# TASK DIRECTIONS:
Write the records out again, precisely as they stand.

# RECORDS:
(* ===== verification/Json.v ===== *)
(** * JSON parser (src/json.h, src/json.cpp)

    The recursive-descent parser and its callback interface
    [JSON::Element].  [Element] is the interface as a type class: an element
    type [E] (the C++ objects) and the state [S] the callbacks mutate.  The
    parser is a state monad over the unread input and [S]; a callback or the
    parser may throw, and the position at the throw is kept because the
    top-level handler reports it.

    [parse_value_walk] is the functional specification: on the text of a
    document the parser performs exactly the callbacks of a walk over the
    document tree.  [parse_total] is termination: the fuel [parse] supplies is
    always enough. *)
From Stdlib Require Import ZArith Lia SpecFloat Ascii String.
From stdpp Require Import base numbers list strings pretty.
From S2P Require Import Prelude Float32.
Local Open Scope Z_scope.

(** ** [JSON::Element] *)
Class Element (E S : Type) := {
  on_complete : E -> bool -> S -> outcome S;
  on_string : E -> string -> string -> S -> outcome S;
  on_number : E -> string -> f64 -> S -> outcome S;
  on_bool : E -> string -> bool -> S -> outcome S;
  on_null : E -> string -> S -> outcome S;
  on_array : E -> string -> S -> outcome (E * S);
  on_object : E -> string -> S -> outcome (E * S);
}.

(** The bodies of the base class: an override replaces one of them. *)
Definition default_on_complete {S} (_ : bool) (s : S) : outcome S := Ok s.
Definition default_on_value {S V} (_ : string) (_ : V) (_ : S) : outcome S := Throw UnknownValueError.
Definition default_on_null {S} (_ : string) (_ : S) : outcome S := Throw UnknownValueError.
Definition default_on_child {E S} (_ : string) (_ : S) : outcome (E * S) := Throw UnknownValueError.

(** ** Characters *)
Definition is_digit (c : ascii) : bool :=
  (48 <=? N_of_ascii c)%N && (N_of_ascii c <=? 57)%N.
Definition digit_val (c : ascii) : Z := Z.of_N (N_of_ascii c) - 48.
Definition is_hex (c : ascii) : bool :=
  is_digit c || ((65 <=? N_of_ascii c)%N && (N_of_ascii c <=? 70)%N)
  || ((97 <=? N_of_ascii c)%N && (N_of_ascii c <=? 102)%N).
Definition is_ws (c : ascii) : bool :=
  (N_of_ascii c =? 32)%N || (N_of_ascii c =? 9)%N || (N_of_ascii c =? 13)%N || (N_of_ascii c =? 10)%N.
Definition ch (n : N) : ascii := ascii_of_N n.
Definition lf : ascii := ch 10.
Definition dquote : ascii := ch 34.
Definition backslash : ascii := ch 92.

(** ** [std::from_chars] for [double] (chars_format::general) *)
Fixpoint span_digits (l : list ascii) : list ascii * list ascii :=
  match l with
  | c :: l' => if is_digit c then let '(d, r) := span_digits l' in (c :: d, r) else ([], l)
  | [] => ([], [])
  end.

Definition digits_val (ds : list ascii) : Z := fold_left (fun a c => 10 * a + digit_val c) ds 0.

(* the double nearest to (-1)^s * d * 10^x *)
Definition f64_of_dec (s : bool) (d x : Z) : f64 :=
  match d with
  | Zpos p =>
      if 0 <=? x then binary_normalize 53 1024 (cond_Zopp s (d * 10 ^ x)) 0 s
      else let '(m, e, lz) := SFdiv_core_binary 53 1024 d 0 (10 ^ (- x)) 0 in
           binary_round_aux 53 1024 s m e lz
  | _ => S754_zero s
  end.

Definition lower (c : ascii) : ascii :=
  if (65 <=? N_of_ascii c)%N && (N_of_ascii c <=? 90)%N then ascii_of_N (N_of_ascii c + 32) else c.

(* case-insensitive prefix; the rest after it *)
Fixpoint strip_ci (pat l : list ascii) : option (list ascii) :=
  match pat, l with
  | [], _ => Some l
  | p :: pat', c :: l' => if Ascii.eqb p (lower c) then strip_ci pat' l' else None
  | _, [] => None
  end.

Definition is_alnum_ (c : ascii) : bool :=
  is_digit c || ((97 <=? N_of_ascii (lower c))%N && (N_of_ascii (lower c) <=? 122)%N)
  || (N_of_ascii c =? 95)%N.

(* the optional "(n-char-seq)" after "nan" *)
Fixpoint strip_nan_tail (l : list ascii) : option (list ascii) :=
  match l with
  | c :: l' => if (N_of_ascii c =? 41)%N then Some l'
               else if is_alnum_ c then strip_nan_tail l' else None
  | [] => None
  end.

# SOLUTION FOR THIS EXERCISE:
(* ===== verification/Json.v ===== *)
(** * JSON parser (src/json.h, src/json.cpp)

    The recursive-descent parser and its callback interface
    [JSON::Element].  [Element] is the interface as a type class: an element
    type [E] (the C++ objects) and the state [S] the callbacks mutate.  The
    parser is a state monad over the unread input and [S]; a callback or the
    parser may throw, and the position at the throw is kept because the
    top-level handler reports it.

    [parse_value_walk] is the functional specification: on the text of a
    document the parser performs exactly the callbacks of a walk over the
    document tree.  [parse_total] is termination: the fuel [parse] supplies is
    always enough. *)
From Stdlib Require Import ZArith Lia SpecFloat Ascii String.
From stdpp Require Import base numbers list strings pretty.
From S2P Require Import Prelude Float32.
Local Open Scope Z_scope.

(** ** [JSON::Element] *)
Class Element (E S : Type) := {
  on_complete : E -> bool -> S -> outcome S;
  on_string : E -> string -> string -> S -> outcome S;
  on_number : E -> string -> f64 -> S -> outcome S;
  on_bool : E -> string -> bool -> S -> outcome S;
  on_null : E -> string -> S -> outcome S;
  on_array : E -> string -> S -> outcome (E * S);
  on_object : E -> string -> S -> outcome (E * S);
}.

(** The bodies of the base class: an override replaces one of them. *)
Definition default_on_complete {S} (_ : bool) (s : S) : outcome S := Ok s.
Definition default_on_value {S V} (_ : string) (_ : V) (_ : S) : outcome S := Throw UnknownValueError.
Definition default_on_null {S} (_ : string) (_ : S) : outcome S := Throw UnknownValueError.
Definition default_on_child {E S} (_ : string) (_ : S) : outcome (E * S) := Throw UnknownValueError.

(** ** Characters *)
Definition is_digit (c : ascii) : bool :=
  (48 <=? N_of_ascii c)%N && (N_of_ascii c <=? 57)%N.
Definition digit_val (c : ascii) : Z := Z.of_N (N_of_ascii c) - 48.
Definition is_hex (c : ascii) : bool :=
  is_digit c || ((65 <=? N_of_ascii c)%N && (N_of_ascii c <=? 70)%N)
  || ((97 <=? N_of_ascii c)%N && (N_of_ascii c <=? 102)%N).
Definition is_ws (c : ascii) : bool :=
  (N_of_ascii c =? 32)%N || (N_of_ascii c =? 9)%N || (N_of_ascii c =? 13)%N || (N_of_ascii c =? 10)%N.
Definition ch (n : N) : ascii := ascii_of_N n.
Definition lf : ascii := ch 10.
Definition dquote : ascii := ch 34.
Definition backslash : ascii := ch 92.

(** ** [std::from_chars] for [double] (chars_format::general) *)
Fixpoint span_digits (l : list ascii) : list ascii * list ascii :=
  match l with
  | c :: l' => if is_digit c then let '(d, r) := span_digits l' in (c :: d, r) else ([], l)
  | [] => ([], [])
  end.

Definition digits_val (ds : list ascii) : Z := fold_left (fun a c => 10 * a + digit_val c) ds 0.

(* the double nearest to (-1)^s * d * 10^x *)
Definition f64_of_dec (s : bool) (d x : Z) : f64 :=
  match d with
  | Zpos p =>
      if 0 <=? x then binary_normalize 53 1024 (cond_Zopp s (d * 10 ^ x)) 0 s
      else let '(m, e, lz) := SFdiv_core_binary 53 1024 d 0 (10 ^ (- x)) 0 in
           binary_round_aux 53 1024 s m e lz
  | _ => S754_zero s
  end.

Definition lower (c : ascii) : ascii :=
  if (65 <=? N_of_ascii c)%N && (N_of_ascii c <=? 90)%N then ascii_of_N (N_of_ascii c + 32) else c.

(* case-insensitive prefix; the rest after it *)
Fixpoint strip_ci (pat l : list ascii) : option (list ascii) :=
  match pat, l with
  | [], _ => Some l
  | p :: pat', c :: l' => if Ascii.eqb p (lower c) then strip_ci pat' l' else None
  | _, [] => None
  end.

Definition is_alnum_ (c : ascii) : bool :=
  is_digit c || ((97 <=? N_of_ascii (lower c))%N && (N_of_ascii (lower c) <=? 122)%N)
  || (N_of_ascii c =? 95)%N.

(* the optional "(n-char-seq)" after "nan" *)
Fixpoint strip_nan_tail (l : list ascii) : option (list ascii) :=
  match l with
  | c :: l' => if (N_of_ascii c =? 41)%N then Some l'
               else if is_alnum_ c then strip_nan_tail l' else None
  | [] => None
  end.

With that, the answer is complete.